Signs, symptoms and diagnosis of brain tumors


Some brain tumors occur and grow with no symptoms and the discovery of the brain tumor is due to examination for other reasons. Other times, people go to their primary care doctor with certain symptoms that may suggest that exploration is required to understand if there is a brain tumor present.

If you are experiencing one or more symptoms, let your doctor know how long you have been having them and how often they occur. Your doctor will ask a series of questions designed to pinpoint the problem and potentially send you for images, or scans, to help diagnose what is happening to you.

  • Vision problems
  • Headaches that come back regularly, especially those that occur in the morning
  • Seizures
  • Coordination problems, loss of balance, disorientation
  • Difficulty speaking or understanding
  • Nausea or vomiting
  • Fatigue
  • Personality changes
  • Short-term memory loss
  • Weakness on one side of the body or confusion about right and left
  • Tingling or stiffness on one side of the body

When you have symptoms, discuss them with your physician in the context of your overall health and medical history. In-office tests may be needed and include assessment of reflexes, cognition, sensations, motor strength, alterness, etc.. If these assessments required additional evaluation,, the doctor may then prescribe certain diagnostic images be taken.

There are many different scans that may be prescribed and a patient may need more than one to diagnose the tumor size and location and type.

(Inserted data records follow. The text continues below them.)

(** C9, as the program has it: a weekly bin ends on a Monday and holds the
    seven days from the Tuesday before, and its bar is labelled with the %U
    week number and the year of that Monday; a monthly bar is labelled with
    the year and month of its days (YYYY-MM) and a yearly bar with their year
    (YYYY). *)
Theorem bins_and_labels (d : date) :
  timestamp_min <= d ->
  (weekday (bin_label W_MON d) = 0 /\
   weekday (bin_label W_MON d - 6) = 1 /\
   (forall d', bin_label W_MON d' = bin_label W_MON d
               <-> bin_label W_MON d - 6 <= d' <= bin_label W_MON d) /\
   date_label W_MON (bin_label W_MON d)
   = ("Sem. " ++ pad2 (week_U (bin_label W_MON d)) ++ " "
      ++ pad4 (year_of (bin_label W_MON d)))%string) /\
  (d <= bin_label ME d /\
   date_label ME (bin_label ME d)
   = (pad4 (year_of d) ++ "-" ++ pad2 (month_of d))%string) /\
  (d <= bin_label YE d /\
   date_label YE (bin_label YE d) = pad4 (year_of d)).
Proof.
  intros Hd. destruct (period_end_spec d Hd) as (Hmy & Hmm & Hmle & Hyy & Hyle).
  cbn [bin_label date_label].
  split; [|split].
  - destruct (week_end_monday_spec d) as [Hw Hr].
    split; [exact Hw|]. split.
    + unfold weekday in *. Z.div_mod_to_equations. lia.
    + split; [intros d'; apply week_end_monday_bin|reflexivity].
  - split; [assumption|]. unfold strftime_month. congruence.
  - split; [assumption|]. unfold strftime_year. congruence.
Qed.

Lemma bins_and_labels_witness :
  timestamp_min <= 19724 /\
  (weekday (bin_label W_MON 19724) = 0 /\
   weekday (bin_label W_MON 19724 - 6) = 1 /\
   (forall d', bin_label W_MON d' = bin_label W_MON 19724
               <-> bin_label W_MON 19724 - 6 <= d' <= bin_label W_MON 19724) /\
   date_label W_MON (bin_label W_MON 19724)
   = ("Sem. " ++ pad2 (week_U (bin_label W_MON 19724)) ++ " "
      ++ pad4 (year_of (bin_label W_MON 19724)))%string) /\
  (19724 <= bin_label ME 19724 /\
   date_label ME (bin_label ME 19724)
   = (pad4 (year_of 19724) ++ "-" ++ pad2 (month_of 19724))%string) /\
  (19724 <= bin_label YE 19724 /\
   date_label YE (bin_label YE 19724) = pad4 (year_of 19724)).
Proof.
  assert (Hd : timestamp_min <= 19724) by (unfold timestamp_min; lia).
  split; [exact Hd|].
  apply (bins_and_labels 19724 Hd).
Defined.

(** ** The merge of all rooms *)

Lemma date_range_seq init stop :
  date_range init stop
  = map (fun i => init + Z.of_nat i) (seq 0 (grid_days init stop)).
Proof. reflexivity. Qed.

Lemma date_range_cons a b :
  a <= b -> date_range a b = a :: date_range (a + 1) b.
Proof.
  intros H. unfold date_range.
  replace (Z.to_nat (b - a + 1)) with (S (Z.to_nat (b - (a + 1) + 1))) by lia.
  cbn [seq map]. f_equal; [lia|].
  rewrite <- seq_shift, map_map. apply map_ext. intros i. lia.
Qed.

Lemma filter_all {A : Type} (p : A -> bool) (l : list A) :
  (forall x, In x l -> p x = true) -> filter p l = l.
Proof.
  induction l as [|a l IH]; intros H; [reflexivity|].
  cbn [filter]. rewrite (H a (or_introl eq_refl)). f_equal.
  apply IH. intros x Hx. apply H. now right.
Qed.

(** The days of the overall range on which a room is open are the days of
    its own grid. *)
Lemma filter_date_range init today : forall n lo,
  n = Z.to_nat (init - lo) -> lo <= init ->
  filter (fun d => init <=? d) (date_range lo today) = date_range init today.
Proof.
  induction n as [|n IH]; intros lo Hn Hlo.
  - assert (lo = init) by lia. subst lo.
    apply filter_all. intros x Hx. apply in_date_range in Hx.
    apply Z.leb_le. lia.
  - destruct (Z_le_gt_dec lo today) as [Hle|Hgt].
    + rewrite (date_range_cons lo today Hle). cbn [filter].
      replace (init <=? lo) with false by (symmetry; apply Z.leb_gt; lia).
      apply IH; lia.
    + rewrite (date_range_empty lo today) by lia.
      rewrite (date_range_empty init today) by lia. reflexivity.
Qed.

Lemma list_min_eq (l : list Z) : forall x,
  (forall y, In y l -> x <= y) -> list_min x l = x.
Proof.
  unfold list_min. induction l as [|a l IH]; intros x H; [reflexivity|].
  cbn [fold_left]. rewrite Z.min_l by (apply H; now left).
  apply IH. intros y Hy. apply H. now right.
Qed.

Lemma index_min_seq init m :
  index_min (map (fun i => init + Z.of_nat i) (seq 0 (S m))) = Some init.
Proof.
  cbn [seq map index_min]. f_equal.
  rewrite list_min_eq; [lia|].
  intros y Hy. apply in_map_iff in Hy. destruct Hy as (i & <- & _). lia.
Qed.

Lemma combine_map {A B C : Type} (f : A -> B) (g : A -> C) (l : list A) :
  combine (map f l) (map g l) = map (fun x => (f x, g x)) l.
Proof.
  induction l as [|a l IH]; [reflexivity|]. cbn [map combine]. now rewrite IH.
Qed.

Types of scans and imaging techniques that may be used to diagnose a brain tumor:

  • Computed Axial Tomography (CT)
  • Magnetic Resonance Imaging (MRI)
  • Magnetic Resonance Spectroscopy (MRS)
  • Perfusion MRI
  • Functional MRI (fMRI)
  • Positron Emission Tomography (PET)
  • Electroencephalography (EEG)

Discuss the scans prescribed in detail with your doctor or nurse. Knowing where and when to go and how the scan works will help reassure you and better prepare you for a positive experience. If you are diagnosed with a brain tumor, this will be the first of many scans that will happen during your treatment journey. It is wise to keep a history and a digital copy of all your scans to better inform the different medical teams that you may work with during your treatment.